Front and centre at this moment is the push by ownership to cut further into already reduced player salaries for the 2020 season, which the union is sensibly resisting. The latest economic proposal presented Tuesday – which differed from the 50-50 revenue split floated intentionally to sway public opinion – is a divisive structure in which the game’s highest-paid players take far sharper salary cuts than those on the lower-end of the pay-scale.
In effect, the game’s stars are being asked to subsidize the remainder of the roster, a tactic clearly designed to pit the players against one another. Creating wedges within the rank and file is an approach the owners used for years, from split union membership in the mid 1980s over pension and arbitration issues, to more recently, when they used resistance to an international draft to exact other gains.
As such, any player who isn’t royally pissed should be, regardless of the current circumstances. Putting Mike Trout, Bryce Harper, Cole Hamels and Max Scherzer in a position where their objections will hurt younger players yet to make substantial money is straight-up cold.
For a team like the Toronto Blue Jays, which is weighted heavily toward players at the beginning of their careers and in a lower earning bracket, the ploy can be corrosive.
Any of their youngsters earning at or near the major-league minimum can look at the nearly $4 million Hyun-Jin Ryu would make under MLB’s latest proposal, and argue that the veteran lefty originally due $20 million should take the hit so they get their roughly $250,000-$270,000.
|PLAYERS||ORIGINAL SALARY||PROPOSED SALARY||PRO-RATED TOTAL|
|Lourdes Gurriel Jr.||$2,928,572||$1,787,899||$904,677|
|Vladimir Guerrero Jr.||$579,300||$518,605||$262,414|
*What players on the Blue Jays 40-man roster would be paid in 2020 based on proposed thresholds, as reported by The Associated Press
That’s part of the strategy, to be sure, but so too is leaking the numbers, a ploy to paint the players as greedy in the midst of mass employment and economic devastation. To many who have lost jobs, even the prorated portion of a discounted minimum salary would seem like a windfall, so players are positioned to take the hit if things go haywire.
But that’s also short-term thinking, because the reality is the economic impact of COVID-19 isn’t likely to end this year, and it’s possible the ban on mass gatherings could extend into 2021.
If that does indeed play out and the revenue collapse extends indefinitely, anything agreed upon now will establish precedents for next season, when this entire cycle could repeat, only this time with an expiring collective bargaining agreement added to the backdrop.
Hence, the union must factor all that into the current talks, because every concession now only compounds down the road, a point Donald Fehr, the NHL Players’ Association executive director who for years prior led the MLBPA, made Tuesday during an appearance on Tim & Sid.
“You are obviously concerned about those things going forward and you have to guard against them as best you can,” Fehr replied when asked about givebacks now affecting NHL players in the future. “And if you can’t guard against them sufficiently, you don’t make an agreement.
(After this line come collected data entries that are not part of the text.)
(* ===== verification/AccountsCache.v ===== *)
(** * The accounts cache

    [data/state/accountsCacher.go]: while the cache is enabled every account a
    block touches is loaded once, all handlers share the one object, and
    [SaveAll] writes the objects back in the order they were first loaded.
    With the cache disabled every load makes a fresh object and [Update...]
    writes it through.

    Accounts are mutable objects, so each kind of account has a heap; a handler
    holds locations.  The three kinds (users, applications, peers) are treated
    alike by the source and by one [pool] each here. *)

From S2P Require Import Prelude Common.
Local Open Scope Z_scope.

(** The accounts database below the cache ([state.AccountsAdapter]). [adb_Save]
    returns the account object as the save leaves it. *)
Class AccountsAdapter (A : Type) : Type := {
  adb : Type;
  addr_of : A -> string;
  adb_GetExisting : adb -> string -> res error A;
  adb_Load : adb -> string -> res error A;
  adb_Save : adb -> A -> adb * A * res error unit;
}.

(** What the cache relies on, for an observation [obs] of the accounts that a
    save does not change: a saved account is read back, other accounts are not
    affected, an account is stored under its own address. *)
Class AdapterLaws {A O : Type} (AA : AccountsAdapter A) (obs : A -> O) : Prop := {
  save_same : forall db a db' a', adb_Save db a = (db', a', Ok tt) ->
    exists b, adb_GetExisting db' (addr_of a) = Ok b /\ obs b = obs a;
  save_other : forall db a db' a' k, adb_Save db a = (db', a', Ok tt) -> k <> addr_of a ->
    adb_GetExisting db' k = adb_GetExisting db k;
  save_object : forall db a db' a', adb_Save db a = (db', a', Ok tt) ->
    addr_of a' = addr_of a /\ obs a' = obs a;
  get_addr : forall db k a, adb_GetExisting db k = Ok a -> addr_of a = k;
  load_addr : forall db k a, adb_Load db k = Ok a -> addr_of a = k;
  load_existing : forall db k a, adb_GetExisting db k = Ok a -> adb_Load db k = Ok a;
}.

Section pool.
Context {A : Type} `{AA : AccountsAdapter A}.

Record pool : Type := {
  adapter : adb;
  heap : list A;
  objMap : gmap string nat;
  objList : list string;
}.

Definition NewPool (db : adb) : pool :=
  {| adapter := db; heap := []; objMap := ∅; objList := [] |}.

Definition set_heap (p : pool) (h : list A) : pool :=
  {| adapter := adapter p; heap := h; objMap := objMap p; objList := objList p |}.
Definition set_adapter (p : pool) (d : adb) : pool :=
  {| adapter := d; heap := heap p; objMap := objMap p; objList := objList p |}.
That’s basically what it comes down to.”
Easier said than done, of course, and given the current environment, it’s hard to risk real dollars for potential losses in the future. A significant portion of players can’t afford to simply take the salary advance they’ve received for April and May and call it a year.
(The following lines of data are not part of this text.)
(* ===== verification/World.v ===== *)
(** * What a native application sees

    The application accounts of [data/state/kappAccount.go], the receipts and
    execution context of [core/kapp/context.go], and the state a handler works
    on: the accounts cache, the receipts collected so far and the data returned
    to the caller.  A handler answers with a result code and an error, or
    succeeds. *)

From S2P Require Import Prelude Common Strconv GoStd Forks Tools Permissions KdaUtils KdaData DataTrie UserAccount AccountsCache.
Local Open Scope Z_scope.

(** ** Application accounts *)

Section kapp_account.
Context `{TO : TrieOps} `{CU : Marshalizer UserKDA}.

Record kappAccount : Type := { kapp_Address : string; kapp_tracker : TrackableDataTrie }.

Definition with_kapp_tracker (a : kappAccount) (t : TrackableDataTrie) : kappAccount :=
  {| kapp_Address := kapp_Address a; kapp_tracker := t |}.

Definition NewKAppAccount (addr : string) : res error kappAccount :=
  if slen addr =? 0 then Err ErrNilAddress
  else Ok {| kapp_Address := addr; kapp_tracker := NewTrackableDataTrie addr None |}.

Abbreviation KAM := (M kappAccount error).

Definition kapp_RetrieveValue (key : string) : KAM string := fun a =>
  (a, RetrieveValue (kapp_tracker a) key).
Definition kapp_SaveKeyValue (key value : string) : KAM unit := fun a =>
  match SaveKeyValue (kapp_tracker a) key value with
  | Ok t => (with_kapp_tracker a t, Ok tt)
  | Err e => (a, Err e)
  end.

(** [GetStorage]: a read error is an absent value. *)
Definition GetStorage (a : kappAccount) (key : string) : slice :=
  match RetrieveValue (kapp_tracker a) key with Ok v => Some v | Err _ => None end.
Definition SetStorage (key value : string) : KAM unit := kapp_SaveKeyValue key value.

Definition kapp_AddInternalKDA (assetID internalID data : string) : KAM unit :=
  _ ← reject_if (slen data =? 0) ErrAssetNotFound;
  kapp_SaveKeyValue (ToKDAKey assetID internalID) data.

Definition kapp_SubInternalKDA (assetID internalID : string) : KAM string :=
  let key := ToKDAKey assetID internalID in
  data ← kapp_RetrieveValue key;
  _ ← reject_if (slen data =? 0) ErrAssetNotFound;
  _ ← kapp_SaveKeyValue key EmptyString;
  mret data.

Definition kapp_GetUserKDA (a : kappAccount) (assetID : slice) (nonce : string) (cdd : bool)
  : res error UserKDA :=
  let noTrie := match tr (kapp_tracker a) with None => true | Some _ => false end in
  let noDirty := bool_decide (dirtyData (kapp_tracker a) = ∅) in
  if noTrie && (negb cdd || noDirty) then Ok emptyUserKDA
  else
    let key := ToKDAKey (default KLVIdentifier assetID) nonce in
    value ← match RetrieveValue (kapp_tracker a) key with
            | Err e => if bool_decide (e = ErrNilTrie) then Ok EmptyString else Err e
            | Ok v => Ok v
            end;
    if slen value =? 0 then Ok emptyUserKDA else Unmarshal value.
End kapp_account.
Arguments kappAccount {_}.

(** ** Addresses of the applications ([kapps/consts.go]) *)

Definition kapp_addr (n : nat) : string :=
  foldr String EmptyString (kapp_address (Ascii.ascii_of_nat n)).
Definition StakingKAppAddress : string := kapp_addr 0.
Definition KDAKAppAddress : string := kapp_addr 1.
Definition ProposalKAppAddress : string := kapp_addr 2.
Definition MarketKAppAddress : string := kapp_addr 4.
Definition ValidatorsKAppAddress : string := kapp_addr 5.
Definition KDAFeesPoolKAppAddress : string := kapp_addr 6.
Definition SystemAccountKAppAddress : string := kapp_addr 7.
Definition ZeroAddress : string := foldr String EmptyString (replicate 32 kapp_zero).

(** ** Receipts *)

Definition Receipt_Transfer : Z := 0.
Definition Receipt_Proposal : Z := 5.
Definition Receipt_ProposalVote : Z := 6.
Definition Receipt_CreateMarketplace : Z := 10.
Definition Receipt_ConfigMarketplace : Z := 11.
Definition Receipt_UpdateValidator : Z := 12.
Definition Receipt_Sell : Z := 15.
Definition Receipt_Buy : Z := 16.
Definition Receipt_Claim : Z := 17.
Definition Receipt_Withdraw : Z := 18.
Definition Receipt_Deposit : Z := 21.
Definition Receipt_UpdateKDAPool : Z := 22.
Definition Receipt_CancelOrder : Z := 24.

(** A receipt of an operation as its data fields, or an error receipt. *)
Inductive receipt : Type :=
| Receipt (data : list string)
| ErrorReceipt (contractID : Z) (field : errField) (e : error).

Definition NewReceipt (receiptType contractID : Z) (params : list string) : receipt :=
  Receipt (String (byte_of receiptType) (String (byte_of contractID) EmptyString) :: params).

(** The byte of an asset type in a receipt. *)
Definition asset_type_byte (t : EnumAssetType) : string :=
  String (byte_of (match t with KDAData_Fungible => 0 | KDAData_NonFungible => 1
                              | KDAData_SemiFungible => 2 end)) EmptyString.

(** ** The execution environment of one contract

    Block and transaction data, the network parameters voted by proposal, the
    forks in force and the collaborators outside the model. *)
Record kappEnv : Type := {
  env_fc : ForkController;
  env_pubkeyLen : Z;
  env_epoch : Z;
  env_randSeed : string;
  env_txHash : string;
  env_contractID : Z;
  env_MaxNFTMintBatch : Z;
  env_MaxEpochsUnclaimed : Z;
  env_hash : string -> string;
  env_IsReadOnly : bool;
}.

(** ** The state of a handler *)

Section world.
Context `{TO : TrieOps} {Peer : Type} `{UA : AccountsAdapter userAccount}
  `{KA : AccountsAdapter kappAccount} `{PA : AccountsAdapter Peer}.

Record world : Type := {
  w_cache : accountsCache userAccount kappAccount Peer;
  w_receipts : list receipt;
  w_returnData : list string;
}.

(** Errors of the layers below carry no result code. *)
Abbreviation WM := (M world error).
Abbreviation KM := (M world (txResultCode * error)).

Definition set_cache (w : world) (c : accountsCache userAccount kappAccount Peer) : world :=
  {| w_cache := c; w_receipts := w_receipts w; w_returnData := w_returnData w |}.

Definition on_cache {B} (m : M (accountsCache userAccount kappAccount Peer) error B) : WM B := fun w =>
  let '(c, r) := m (w_cache w) in (set_cache w c, r).

(** Running an operation of the account object at [l]. *)
Definition on_user {B} (l : nat) (m : M userAccount error B) : WM B := fun w =>
  match heap (users (w_cache w)) !! l with
  | None => (w, Err ErrAccNotFound)
  | Some a => let '(a', r) := m a in (set_cache w (write_user l a' (w_cache w)).1, r)
  end.
Definition on_kapp {B} (l : nat) (m : M kappAccount error B) : WM B := fun w =>
  match heap (kapps (w_cache w)) !! l with
  | None => (w, Err ErrAccNotFound)
  | Some a => let '(a', r) := m a in (set_cache w (write_kapp l a' (w_cache w)).1, r)
  end.
Definition on_peer {B} (l : nat) (m : M Peer error B) : WM B := fun w =>
  match heap (peers (w_cache w)) !! l with
  | None => (w, Err ErrAccNotFound)
  | Some a => let '(a', r) := m a in (set_cache w (write_peer l a' (w_cache w)).1, r)
  end.

Definition Receipts_Add (r : receipt) : KM unit :=
  modify (fun w => {| w_cache := w_cache w; w_receipts := w_receipts w ++ [r];
                      w_returnData := w_returnData w |}).
Definition SetReturnData (d : list string) : KM unit :=
  modify (fun w => {| w_cache := w_cache w; w_receipts := w_receipts w; w_returnData := d |}).

(** [return code, err] when the call below fails. *)
Definition or_code {B} (c : txResultCode) (m : WM B) : KM B := with_err (fun e => (c, e)) m.

(** [AddError(...); return code, err] when the condition holds. *)
Definition refuse_if (env : kappEnv) (b : bool) (field : errField) (c : txResultCode) (e : error) : KM unit :=
  if b then
    _ ← Receipts_Add (ErrorReceipt (env_contractID env) field e);
    fail (c, e)
  else mret tt.
(** The same when a call fails. *)
Definition or_refuse {B} (env : kappEnv) (field : errField) (c : txResultCode) (m : WM B) : KM B := fun w =>
  match m w with
  | (w', Ok x) => (w', Ok x)
  | (w', Err e) =>
      ({| w_cache := w_cache w'; w_receipts := w_receipts w' ++ [ErrorReceipt (env_contractID env) field e];
          w_returnData := w_returnData w' |}, Err (c, e))
  end.

(** *** Inversion *)

Lemma on_cache_ok {B} (m : M (accountsCache userAccount kappAccount Peer) error B) w w' (x : B) :
  on_cache m w = (w', Ok x) -> exists c, m (w_cache w) = (c, Ok x) /\ w' = set_cache w c.
Proof. unfold on_cache. destruct (m (w_cache w)) as [c r]. intros [= <- ->]. eauto. Qed.

Lemma on_user_ok {B} l (m : M userAccount error B) w w' (x : B) :
  on_user l m w = (w', Ok x) ->
  exists a a', heap (users (w_cache w)) !! l = Some a /\ m a = (a', Ok x) /\
    w' = set_cache w (write_user l a' (w_cache w)).1.
Proof.
  unfold on_user. destruct (heap _ !! l) as [a|]; [|done].
  destruct (m a) as [a' r] eqn:E. intros [= <- ->]. eauto.
Qed.

Lemma on_kapp_ok {B} l (m : M kappAccount error B) w w' (x : B) :
  on_kapp l m w = (w', Ok x) ->
  exists a a', heap (kapps (w_cache w)) !! l = Some a /\ m a = (a', Ok x) /\
    w' = set_cache w (write_kapp l a' (w_cache w)).1.
Proof.
  unfold on_kapp. destruct (heap _ !! l) as [a|]; [|done].
  destruct (m a) as [a' r] eqn:E. intros [= <- ->]. eauto.
Qed.

Lemma on_peer_ok {B} l (m : M Peer error B) w w' (x : B) :
  on_peer l m w = (w', Ok x) ->
  exists a a', heap (peers (w_cache w)) !! l = Some a /\ m a = (a', Ok x) /\
    w' = set_cache w (write_peer l a' (w_cache w)).1.
Proof.
  unfold on_peer. destruct (heap _ !! l) as [a|]; [|done].
  destruct (m a) as [a' r] eqn:E. intros [= <- ->]. eauto.
Qed.

Lemma or_refuse_ok {B} env field c (m : WM B) w w' (x : B) :
  or_refuse env field c m w = (w', Ok x) <-> m w = (w', Ok x).
Proof. unfold or_refuse. destruct (m w) as [w1 [y|e]]; split; intros H; congruence. Qed.

Lemma refuse_if_ok env b field c e w w' x :
  refuse_if env b field c e w = (w', Ok x) <-> b = false /\ w' = w.
Proof.
  destruct x. unfold refuse_if. destruct b; cbn; split; try done.
  - by intros [? ?].
  - by intros [= ->].
  - by intros [_ ->].
Qed.
End world.
Arguments world {_} Peer {_ _ _}.

(** [w_ok] is [m_ok] for handlers. *)
Ltac w_ok_step :=
  match goal with
  | H : or_code _ _ _ = (_, Ok _) |- _ => unfold or_code in H
  | H : or_refuse _ _ _ _ _ = (_, Ok _) |- _ => apply or_refuse_ok in H
  | H : refuse_if _ _ _ _ _ _ = (_, Ok _) |- _ => apply refuse_if_ok in H; destruct H; subst
  | H : Receipts_Add _ _ = (_, Ok _) |- _ => unfold Receipts_Add in H
  | H : SetReturnData _ _ = (_, Ok _) |- _ => unfold SetReturnData in H
  | _ => m_ok_step
  end.
Ltac w_ok := repeat w_ok_step.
That’s their pressure point, and Major League Baseball is clearly trying to exploit that.
At the same time, the owners can’t get too cute with this either.
Cash flow is a real issue for teams and while it’s easy to point to billionaire owners and expect them to cover the current crisis, well the wealthy don’t stay rich by recklessly throwing their dollars around.
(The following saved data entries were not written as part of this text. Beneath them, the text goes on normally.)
(* ===== verification/SystemAccount.v ===== *)
(** * The system account: supply of semi-fungible items

    [core/kapp/systemAccount/systemAcount.go]: each nonce of a semi-fungible
    collection has its own circulation and maximum supply, kept in the system
    application's trie. *)

From S2P Require Import Prelude Common Strconv GoStd Forks Tools Permissions KdaUtils KdaData DataTrie UserAccount AccountsCache.
From S2P Require Import World.
Local Open Scope Z_scope.

Record MetaV2Data : Type := { meta_Name : string; meta_Hash : string; meta_Attributes : string }.
Record MetaV2 : Type := {
  Circulation : Z; meta_MaxSupply : Z; meta_Metadata : option MetaV2Data;
}.

#[global] Instance MetaV2Data_eq_dec : EqDecision MetaV2Data.
Proof. solve_decision. Defined.
#[global] Instance MetaV2_eq_dec : EqDecision MetaV2.
Proof. solve_decision. Defined.

Section system_account.
Context `{TO : TrieOps} {Peer : Type} `{UA : AccountsAdapter userAccount}
  `{KA : AccountsAdapter kappAccount} `{PA : AccountsAdapter Peer} `{CM : Marshalizer MetaV2}.
Variable env : kappEnv.
Abbreviation WM := (M (world Peer) error).

Definition getKApp : WM nat := on_cache (LoadKApp SystemAccountKAppAddress).

Definition getKDADataFromApp (kapp : nat) (asset nonce : string) : WM MetaV2 :=
  metaBytes ← on_kapp kapp (kapp_RetrieveValue (ToKDAKey asset nonce));
  _ ← reject_if (slen metaBytes =? 0) ErrAssetNotFound;
  lift (Unmarshal metaBytes).

Definition getKDAData (asset nonce : string) : WM MetaV2 :=
  kapp ← getKApp;
  getKDADataFromApp kapp asset nonce.

Definition marshalAndSave (key : string) (kapp : nat) (meta : MetaV2) : WM unit :=
  metaBytes ← lift (Marshal meta);
  on_kapp kapp (kapp_SaveKeyValue key metaBytes).

(** [amount] is negative when tokens are burned. *)
Definition SFTAddCirculation (asset nonce : string) (amount : Z) : WM unit :=
  if amount =? 0 then mret tt
  else
    kapp ← getKApp;
    meta ← getKDAData asset nonce;
    let circulation := Circulation meta +! amount in
    _ ← reject_if (env_fc env FixMarketBuyOverflow && (0 <? amount) && (circulation <? Circulation meta))
          ErrMaxSupplyExceeded;
    _ ← reject_if ((meta_MaxSupply meta <? circulation) && negb (meta_MaxSupply meta =? 0))
          ErrMaxSupplyExceeded;
    marshalAndSave (ToKDAKey asset nonce) kapp
      {| Circulation := circulation; meta_MaxSupply := meta_MaxSupply meta;
         meta_Metadata := meta_Metadata meta |}.

Definition SFTCreateMeta (asset nonce : string) (supply : Z) (hash : string) : WM unit := fun w =>
  match getKApp w with
  | (w1, Err e) => (w1, Err e)
  | (w1, Ok kapp) =>
      match getKDAData asset nonce w1 with
      | (w2, Ok _) => (w2, Err ErrAssetAlreadyExists)
      | (w2, Err _) =>
          marshalAndSave (ToKDAKey asset nonce) kapp
            {| Circulation := 0; meta_MaxSupply := supply;
               meta_Metadata := Some {| meta_Name := EmptyString; meta_Hash := hash;
                                        meta_Attributes := EmptyString |} |} w2
      end
  end.

(** [SFTSetMetadata]: one argument sets the attributes, two set the name too.
    A message stored without its metadata field would be a nil dereference,
    which [SFTCreateMeta] rules out. *)
Definition SFTSetMetadata (asset nonce : string) (args : list string) : WM unit :=
  kapp ← getKApp;
  meta ← getKDAData asset nonce;
  let md := default {| meta_Name := EmptyString; meta_Hash := EmptyString;
                       meta_Attributes := EmptyString |} (meta_Metadata meta) in
  md' ← match args with
        | [attributes] =>
            mret {| meta_Name := meta_Name md; meta_Hash := meta_Hash md; meta_Attributes := attributes |}
        | [name; attributes] =>
            mret {| meta_Name := name; meta_Hash := meta_Hash md; meta_Attributes := attributes |}
        | _ => fail ErrInvalidParameter
        end;
  marshalAndSave (ToKDAKey asset nonce) kapp
    {| Circulation := Circulation meta; meta_MaxSupply := meta_MaxSupply meta;
       meta_Metadata := Some md' |}.

Definition SFTGetMeta (asset nonce : string) : WM MetaV2 := fun w =>
  match getKDAData asset nonce w with
  | (w', Err ErrNilTrie) =>
      (w', Ok {| Circulation := 0; meta_MaxSupply := 0;
                 meta_Metadata := Some {| meta_Name := EmptyString; meta_Hash := EmptyString;
                                          meta_Attributes := EmptyString |} |})
  | r => r
  end.
End system_account.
Surely there’s a middle ground to be found, but Major League Baseball seems determined to go beyond fair and exact a significant claw-back from players, who’ll be bearing real health risks by coming back to work.
In doing so, the owners are only reinforcing the growing mistrust that’s spread throughout the game since the last round of CBA talks, fuelled by the way analytics have upended the business of the game and impacted free agency.
The widespread perception is that clubs are constantly looking for ways to screw players out of money, and the past couple of months have certainly bolstered that narrative.
Ultimately, though, owners can’t have their business sit idle for a year or more, lest their coveted franchise values collapse, and when thinking long-term, that’s their pressure point.
For now, though, they’re going to test the players, who’ll respond with a proposal of their own and test the owners right back, each working strategies for down the road, as everyone locks in on the here and now.